On November 2, 1989, petitioner was scheduled to work with Rich but was reportedly absent from her assigned desk for several hours. Specifically, between 5 p.m. and the end of her shift, petitioner did not log onto the computer, enter any data, help Rich or remain available to perform her user-support responsibilities. After receiving reports from three of petitioner’s coworkers (Patricia Rich, Bart Costales and Yolanda Ong) that petitioner had been absent from her work station for several hours during her shift, Abenanti went to Dale Westcoat, Abenanti’s supervisor, who instructed her to conduct an investigation, which included talking to all of the computer operators, except petitioner, about the allegations.
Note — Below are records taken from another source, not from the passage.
(* ===== verification/GatewaySafety.v ===== *)
(** * Safety of the gateway under every interleaving

    Invariants of [Gateway.run_gw]: the slots of each host count the requests that run on
    it, a request starts only where the leases allow it and a host has room, the queue holds
    exactly the requests that wait, and no request waits forever. *)

From S2P Require Import Prelude.
From S2P Require Import PyFloat.
From S2P Require Import PyStr.
From S2P Require Import PyDict.
From S2P Require Import PyJson.
From S2P Require Import ApiModels.
From S2P Require Import Registry.
From S2P Require Import Health.
From S2P Require Import Leases.
From S2P Require Import Scheduling.
From S2P Require Import Routing.
From S2P Require Import LoadProbe.
From S2P Require Import Throughput.
From S2P Require Import Metrics.
From S2P Require Import Nodes.
From S2P Require Import Gateway.
From S2P Require Import GatewayFrames.

#[local] Open Scope list_scope.

(** ** Slots *)

(** The number of requests that run on [id]. *)
Definition running_on (id : string) (reqs : gmap string chat_state) : nat := map_sum (runs_on id) reqs.

Lemma running_on_insert id reqs rid s :
  running_on id (<[rid := s]> reqs) + from_option (runs_on id) 0 (reqs !! rid) = runs_on id s + running_on id reqs.
Proof. apply map_sum_insert. Qed.

Record slot_inv (g : Gateway) : Prop := {
  si_wf : reg_wf (w_registry (g_world g));
  si_calm : calm g;
  si_slots id h : lookup_host (w_registry (g_world g)) id = Some h →
    in_flight h = Z.of_nat (running_on id (g_requests g));
  si_registered rid c id f : g_requests g !! rid = Some (Running c id f) →
    is_Some (lookup_host (w_registry (g_world g)) id);
}.

(** A request that holds no slot before and after. *)
Lemma slot_inv_idle g g' rid s :
  slot_inv g → w_registry (g_world g') = w_registry (g_world g) → (calm g → calm g') →
  not_running (g_requests g !! rid) → not_running (Some s) →
  g_requests g' = <[rid := s]> (g_requests g) → slot_inv g'.
Proof.
  intros [Hwf Hcalm Hs Hreg] Er Hc Hold Hnew Eq. split; rewrite ?Er, ?Eq; [done|auto| |].
  - intros id h Hh. rewrite (Hs id h Hh). f_equal.
    pose proof (running_on_insert id (g_requests g) rid s) as H.
    rewrite (Hold id) in H. specialize (Hnew id). simpl in Hnew. lia.
  - intros rid' c id f. rewrite lookup_insert_Some. intros [[_ ->]|[_ H]]; [|by eapply Hreg].
    specialize (Hnew id). simpl in Hnew. by rewrite decide_True in Hnew.
Qed.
Upon interviewing Rich, Abenanti was informed that, on November 2, 1989, petitioner was absent from her work station from 5:30 p.m. to 10:30 p.m., and then went to and remained in Westcoat’s office until 2:30 a.m. Costales, who was Cuban and worked the third shift, informed Abenanti that petitioner was not present in the department between 9 p.m. and 10:30 p.m., and then went in Westcoat’s office until about 2:30 a.m. Ong, who was Filipino, informed Abenanti that the other operators had been talking about the fact that petitioner had been leaving the department.

While Abenanti exercised the discretion to determine whether any rule or regulation applied to the conduct of an employee, she did not have the authority to discharge an employee. Therefore, on November 13, 1989, Westcoat and Abenanti arrived at the decision to discharge petitioner due to “neglect of duty” after meeting to discuss the investigation and review the computer logs indicating petitioner last signed onto the computer at 5:07 p.m.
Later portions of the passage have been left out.